Agnes is relieved to she is doing alright, meaning she doesn’t throw up or faint or cry. After a while, her appetite is fine, even, right after. She goes out for wings with her group, and finds them comfortable to be with in the downtown streets and in the pub, even the ones very different from her usual friends, due to their ritual in the basement, their immersion in difficult material. Each of them, distinguished by it, a gleam on the skin that must be visible to others.

Almost half of the tenants in her building are medical students. There is always someone to walk home with. Her apartment is sparsely furnished because she likes the feeling of a monastic space: books, computer, and notes. Her yoga mat–she can study in certain positions. The campus, concrete crowding the copper dome, is visible from her balcony. It’s warm and the door should be open, but from her neighbor, smoke and, if Agnes ventures out, conversation drifts in.

Every week, the cadavers have been cut in a new way. In the lectures, there is frantic writing, labeling the line drawings on the handouts. They start with the thorax, learning to call the armpit the axilla, envisioning breasts as comma-shaped, the route of lymph. Then, downstairs, the parts have been opened and separated. The cadavers slowly get messier, harder to reassemble into sleeping humans.

The supervisor, with a white moustache and growling voice, circles the tables. Get in there, Agnes hears him say to the handful of wallflowers. So you can point at the stomach, but what about texture and weight? Don’t be afraid to learn with your hands.

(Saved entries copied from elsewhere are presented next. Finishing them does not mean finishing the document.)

(** X3. [__is_lmd_confirmed] returns [True] for a block, once the fuel
    covers the recursion, exactly when the block and its ancestors down to the
    finalized checkpoint or the confirmed head are all in the snapshot and
    one-LMD-confirmed. *)
Theorem is_lmd_confirmed_iff_chain (self : ConfRule) (ci : conf_info) (root : string) :
  (exists fuel : nat, is_lmd_confirmed fuel self ci root = Ok true)
  <-> lmd_chain self ci root.
Proof.
  split.
  - intros [fuel H]. exact (lmd_chain_of_is_lmd_confirmed self ci fuel root H).
  - induction 1 as [root n Hn Hbase | root n Hn Hone _ [fuel IH]].
    + exists 1%nat. cbn [is_lmd_confirmed]. rewrite Hn. cbn [bind].
      assert (Hfast : String.eqb (ci_finalized_checkpoint ci) root
                      || opt_root_eqb (confirmed_head_root self) root = true).
      { apply orb_true_iff. destruct Hbase as [H | H].
        - left. now apply String.eqb_eq.
        - right. now apply opt_root_eqb_true. }
      now rewrite Hfast.
    + exists (S fuel). cbn [is_lmd_confirmed]. rewrite Hn. cbn [bind].
      destruct (_ || _); [reflexivity |]. rewrite Hone. cbn [bind]. exact IH.
Qed.

(** ** The ancestor at or below a slot *)

Lemma get_node_Ok_inv (ci : conf_info) (root : string) (n : node) :
  get_node ci root = Ok n -> dict_get root (ci_nodes ci) = Some n.
Proof.
  unfold get_node. destruct (dict_get root (ci_nodes ci)); [congruence | discriminate].
Qed.

Lemma get_ancestor_loop_sound (ci : conf_info) (slot : Z) (checkpoint : string) :
  forall (fuel : nat) (root : string) (n : node),
    dict_get root (ci_nodes ci) = Some n ->
    get_ancestor_loop fuel ci n slot = Ok checkpoint ->
    highest_ancestor_at_or_below ci slot root checkpoint.
Proof.
  induction fuel as [| fuel IH]; intros root n Hn; cbn [get_ancestor_loop];
    destruct (Z.ltb_spec slot (node_slot n)) as [Hlt | Hge]; try discriminate.
  - intros [= <-]. now apply ancestor_here.
  - destruct (get_node ci (node_parent_root n)) as [p | e] eqn:Hp; cbn [bind];
      [| discriminate].
    intros H. apply (ancestor_above ci slot root n checkpoint Hn Hlt).
    apply (IH _ p); [| exact H]. now apply get_node_Ok_inv.
  - intros [= <-]. now apply ancestor_here.
Qed.

(** X4. [__get_ancestor] returns a root, once the fuel covers the walk,
    exactly when that root is the [block_root] of the first block on the
    parent chain whose slot is not above the requested slot, all blocks before
    it being in the snapshot with a slot above it. *)
Theorem get_ancestor_iff_highest_ancestor (ci : conf_info) (slot : Z)
    (root checkpoint : string) :
  (exists fuel : nat, get_ancestor fuel root slot ci = Ok checkpoint)
  <-> highest_ancestor_at_or_below ci slot root checkpoint.
Proof.
  split.
  - intros [fuel H]. unfold get_ancestor, get_node in H.
    destruct (dict_get root (ci_nodes ci)) as [n |] eqn:Hn; cbn [bind] in H;
      [| discriminate].
    exact (get_ancestor_loop_sound ci slot checkpoint fuel root n Hn H).
  - intros H. destruct (get_ancestor_enough_fuel ci slot root checkpoint H) as [N HN].
    exists N. apply HN. lia.
Qed.
(** * Shopify Insights (app.py): a shallow embedding and its properties

    The storefront scraper of [src/app.py] is embedded as Rocq functions.
    Network access is a function from the request history to a reply, so
    that every scraper is a computation in a small state-and-exception
    monad; documents are the views that the selectors of the source take
    of a parsed page; decoded JSON is an inductive type with the dynamic
    checks of Python written out. *)

From Stdlib Require Import ZArith String Ascii PrimFloat Uint63 DecimalString.
From Stdlib Require Import Sorted OrdersEx.
From stdpp Require Import base option list strings gmap.

Set Warnings "-register-all,-clear-no-such-hyp".

Local Open Scope string_scope.
Local Open Scope Z_scope.
Local Open Scope list_scope.

(* ===================================================================== *)
(** ** Python strings *)
(* ===================================================================== *)

Module PyStr.

(** The ASCII characters that [str.strip] and [str.split] treat as
    white space. *)
Definition is_space (c : ascii) : bool :=
  let n := nat_of_ascii c in
  (Nat.eqb n 32 || (Nat.leb 9 n && Nat.leb n 13) || (Nat.leb 28 n && Nat.leb n 31))%bool.

Definition is_empty (s : string) : bool :=
  match s with EmptyString => true | String _ _ => false end.

Fixpoint lstrip (s : string) : string :=
  match s with
  | EmptyString => EmptyString
  | String c s' => if is_space c then lstrip s' else s
  end.

Fixpoint rstrip (s : string) : string :=
  match s with
  | EmptyString => EmptyString
  | String c s' =>
      let r := rstrip s' in
      if (is_space c && is_empty r)%bool then EmptyString else String c r
  end.

(** [s.strip()] *)
Definition strip (s : string) : string := rstrip (lstrip s).

(** [s.startswith(p)] *)
Definition startswith (p s : string) : bool := String.prefix p s.

(** [needle in s] *)
Fixpoint contains (needle s : string) {struct s} : bool :=
  (String.prefix needle s ||
   match s with
   | EmptyString => false
   | String _ s' => contains needle s'
   end)%bool.

(** [s.replace(old, new)] for a non-empty [old]: occurrences are replaced
    from left to right, without overlap.  [skip] counts the characters of
    the current occurrence still to be dropped. *)
Fixpoint replace_from (old new : string) (skip : nat) (s : string) : string :=
  match s with
  | EmptyString => EmptyString
  | String c s' =>
      match skip with
      | S k => replace_from old new k s'
      | O =>
          if String.prefix old s
          then new +:+ replace_from old new (Nat.pred (String.length old)) s'
          else String c (replace_from old new O s')
      end
  end.

Definition replace (old new s : string) : string := replace_from old new O s.
(** * NWScript-Npp: the NWScript file parser (src/NWScriptParser.cpp)

    A shallow embedding of [NWScriptParser::ParseFile] and of the two
    member extractors [CreateNWScriptStructureA] / [CreateNWScriptStructureW],
    together with the PCRE2 patterns they are driven by, and the properties
    the specification states about them.

    Beside the parser: the margin helpers of [ControlAnchorMap]
    (src/Utils/AnchorMap.h), and [compileScript], [MakeDependenciesFile]
    and [disassembleBinary] of the compiler front end
    (src/NWScriptCompiler.cpp). *)

From Stdlib Require Import List String Ascii NArith ZArith Arith Bool Lia.
From Stdlib Require Import Permutation Sorted.
Import ListNotations.
Open Scope string_scope.
Open Scope list_scope.

(* ================================================================= *)
(** ** Characters and strings *)

(** A code unit.  [std::string] holds 8-bit units, [std::wstring] (the
    plugin's [generic_string]) 16-bit units; both are kept as [N]. *)
Definition unit_t := N.
Definition text := list unit_t.

Definition ch (a : ascii) : unit_t := N_of_ascii a.

Fixpoint str (s : string) : text :=
  match s with
  | EmptyString => []
  | String a s' => ch a :: str s'
  end.

Definition LF : unit_t := 10%N.
Definition DQUOTE : unit_t := 34%N.
Definition BACKSLASH : unit_t := 92%N.

Definition in_range (lo hi x : unit_t) : bool := (N.leb lo x && N.leb x hi)%bool.

(** PCRE2 character types, without UCP: only ASCII code units belong. *)
Definition is_digit (x : unit_t) : bool := in_range 48%N 57%N x.
Definition is_word (x : unit_t) : bool :=
  (in_range 97%N 122%N x || in_range 65%N 90%N x || is_digit x || N.eqb x 95%N)%bool.
Definition is_space (x : unit_t) : bool :=
  (in_range 9%N 13%N x || N.eqb x 32%N)%bool.

(* ================================================================= *)
(** ** Patterns *)

Inductive ClassItem : Type :=
| CChar (c : unit_t)      (* a literal member *)
| CWord                   (* \w *)
| CDigit                  (* \d *)
| CSpace.                 (* \s *)

Definition item_has (i : ClassItem) (x : unit_t) : bool :=
  match i with
  | CChar c => N.eqb x c
  | CWord => is_word x
  | CDigit => is_digit x
  | CSpace => is_space x
  end.

Inductive Regex : Type :=
| Eps                                   (* the empty pattern *)
| Lit (c : unit_t)                      (* one literal unit *)
| Dot                                   (* .  : anything but a newline *)
| Class (negated : bool) (items : list ClassItem)   (* [...] or [^...] *)
| Seq (a b : Regex)
| Alt (a b : Regex)                     (* a|b, a tried first *)
| Star (lazy : bool) (a : Regex)        (* a* (greedy) or a*? (lazy) *)
| Atomic (a : Regex)                    (* (?>a) *)
| Look (negative : bool) (a : Regex)    (* (?=a) or (?!a) *)
| Capture (name : string) (a : Regex)   (* (?<name>a) *)
| Call (name : string)                  (* \g<name> *)
| Bol                                   (* ^ under PCRE2_MULTILINE *)
| Keep.                                 (* \K *)

(** Derived forms, named after the concrete syntax. *)
Definition Plus (a : Regex) : Regex := Seq a (Star false a).       (* a+  *)
Definition Opt (a : Regex) : Regex := Alt a Eps.                   (* a?  a{0,1} *)
Definition StarP (a : Regex) : Regex := Atomic (Star false a).     (* a*+ *)
Definition PlusP (a : Regex) : Regex := Atomic (Plus a).           (* a++ *)
Definition StarL (a : Regex) : Regex := Star true a.               (* a*? *)

Fixpoint Word (s : text) : Regex :=
  match s with
  | [] => Eps
  | c :: s' => Seq (Lit c) (Word s')
  end.
(** What [parse_keywords] keeps: every entry is non-empty, trimmed, free
    of both delimiters, and stands in the text as typed. *)
Lemma parse_keywords_entries (text : str) :
  Forall (fun k => k <> [] /\ strip k = k /\ ~ In COMMA k /\
                   ~ In FULLWIDTH_COMMA k /\ substring k text)
         (parse_keywords text).
Proof.
  unfold parse_keywords. apply Forall_forall. intros k Hk.
  apply in_map_iff in Hk as [part [<- Hp]].
  apply filter_In in Hp as [Hp Ht].
  pose proof (split_substring _ _ _ Hp) as Hsub.
  pose proof (split_no_sep COMMA (replace FULLWIDTH_COMMA COMMA text)) as Hns.
  rewrite Forall_forall in Hns. specialize (Hns part Hp).
  assert (Hk : substring (strip part) (replace FULLWIDTH_COMMA COMMA text)).
  { eapply substring_trans; [apply strip_substring | exact Hsub]. }
  assert (Hc : ~ In COMMA (strip part)).
  { intros H. apply Hns. eapply substring_In; [apply strip_substring | exact H]. }
  split; [now destruct (strip part)|]. split; [apply strip_idem|].
  split; [exact Hc|]. split.
  - intros H. apply (replace_removes FULLWIDTH_COMMA COMMA text); [discriminate|].
    eapply substring_In; [exact Hk | exact H].
  - now apply replace_substring with (old := FULLWIDTH_COMMA) (new := COMMA).
Qed.

(* ================================================================== *)
(** ** What one operation can do to the stored configuration *)

Lemma config_effect_same (c : BotConfig) (w : world) (evs : list event) :
  store w = c -> saved_configs evs = [] -> config_effect c (w, evs).
Proof.
  intros <- E. unfold config_effect. cbn [fst snd]. split; [now left|].
  split; [trivial|]. intros h Hh. exists h. split; [assumption | lia].
Qed.

Lemma config_effect_saved (c c' : BotConfig) (w : world) (evs : list event) :
  store w = c' -> saved_configs evs = [c'] ->
  (active_token_listed c -> active_token_listed c') ->
  last_seen_id c' = last_seen_id c ->
  config_effect c (w, evs).
Proof.
  intros <- E Ha Hm. unfold config_effect. cbn [fst snd].
  split; [now right|]. split; [exact Ha|].
  intros h Hh. exists h. rewrite Hm. split; [assumption | lia].
Qed.

Lemma filter_neq_In (text t : str) (tokens : list str) :
  In t (filter (fun t' => negb (eqb t' text)) tokens) <->
  In t tokens /\ t <> text.
Proof.
  rewrite filter_In, negb_true_iff, eqb_neq. tauto.
Qed.

Section ConversationFacts.
Context {builtins : PyBuiltins}.
Variable ADMIN_USER_IDS : list Z.

Lemma handle_pending_input_effect w get_chat mode text :
  config_effect (store w) (handle_pending_input w get_chat mode text).
Proof.
  destruct mode; unfold handle_pending_input, store_update, update;
    cbn [fold_left setattr].
  - (* add_sms_token *)
    destruct (truthy (strip text)); cbn [negb];
      [|now apply config_effect_same].
    apply config_effect_saved with
      (c' := setattr (setattr (store w)
               (Set_sms_tokens (if mem (strip text) (sms_tokens (store w))
                                then sms_tokens (store w)
                                else sms_tokens (store w) ++ [strip text])))
               (Set_active_sms_token (Some (strip text))));
      try reflexivity.
    intros _. unfold active_token_listed. simpl.
    destruct (mem (strip text) (sms_tokens (store w))) eqn:E.
    + now apply mem_In.
    + apply in_or_app. right. now left.
  - (* set_chat_id *)
    destruct (resolve_chat_id get_chat text) as [[]|[chat_id|]];
      try (now apply config_effect_same).
    apply config_effect_saved with
      (c' := setattr (store w) (Set_target_chat_id chat_id));
      try reflexivity. trivial.
  - (* set_keywords *)
    apply config_effect_saved with
      (c' := setattr (store w) (Set_keywords (parse_keywords text)));
      try reflexivity. trivial.
  - (* select_sms_token *)
    destruct (eqb text LABEL_RETURN); [now apply config_effect_same|].
    destruct (mem text (sms_tokens (store w))) eqn:E; cbn [negb];
      [|now apply config_effect_same].
    apply config_effect_saved with
      (c' := setattr (store w) (Set_active_sms_token (Some text)));
      try reflexivity.
    intros _. unfold active_token_listed. simpl. now apply mem_In.
  - (* delete_sms_token *)
    destruct (eqb text LABEL_RETURN); [now apply config_effect_same|].
    destruct (mem text (sms_tokens (store w))) eqn:E; cbn [negb];
      [|now apply config_effect_same].
    eapply config_effect_saved; try reflexivity.
    unfold active_token_listed. simpl.
    destruct (active_sms_token (store w)) as [a|]; [|trivial].
    intros Ha. destruct (eqb a text) eqn:Ea.
    + destruct (filter _ (sms_tokens (store w))); [trivial | now left].
    + apply filter_neq_In. split; [assumption | now apply eqb_neq].
Qed.

Lemma menu_handler_effect w text handler :
  handlers_get handlers text = Some handler ->
  config_effect (store w) (handler w).
Proof.
  unfold handlers. cbn [handlers_get].
  repeat match goal with
         | |- context [eqb text ?l] => destruct (eqb text l)
         end;
    intros E; try discriminate; injection E as <-.
  - now apply config_effect_same.
  - unfold choose_sms_token. destruct (sms_tokens (store w));
      now apply config_effect_same.
  - unfold delete_sms_token. destruct (sms_tokens (store w));
      now apply config_effect_same.
  - now apply config_effect_same.
  - now apply config_effect_same.
  - unfold start_forwarding.
    destruct (active_sms_token (store w)) as [[|t token]|];
      try (now apply config_effect_same).
    destruct (target_chat_id (store w)) as [chat_id|];
      [|now apply config_effect_same].
    destruct (chat_id =? 0); [now apply config_effect_same|].
    destruct (poll_job w) as [existing|]; [|now apply config_effect_same].
    unfold store_update, update. cbn [fold_left].
    apply config_effect_saved with
      (c' := setattr (store w) (Set_forwarding_enabled true));
      try reflexivity; [|trivial].
    destruct existing; reflexivity.
  - unfold stop_forwarding.
    destruct (poll_job w) as [existing|]; [|now apply config_effect_same].
    unfold store_update, update. cbn [fold_left].
    apply config_effect_saved with
      (c' := setattr (store w) (Set_forwarding_enabled false));
      try reflexivity; [|trivial].
    destruct existing; reflexivity.
  - now apply config_effect_same.
  - now apply config_effect_same.
Qed.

Only one student passes out. It happens near the double doors, goes unseen by most others who are crowded around the bodies. A low-voiced wildfire passes between tables as he gets dragged to the hallway. There is laughter, which bothers Agnes. They are supposed to be compassionate.

On the phone, to friends at home and her family, she mentions the passing out, and also the biography of her body, but she is careful not to describe the cadaver. It’s to avoid revulsion, and also there is a new loyalty of some kind; she hesitates to say that in this profession, this good work she has chosen, there is a cooler full of severed arms.

There are other subjects: histology, biochemistry, and molecular genetics. But anatomy feels closest to medicine, because it is essential to surgery, and people have entrusted their bodies, even if inert. The real substance, the knowledge that will give Agnes the ability to help, will come after the first semester.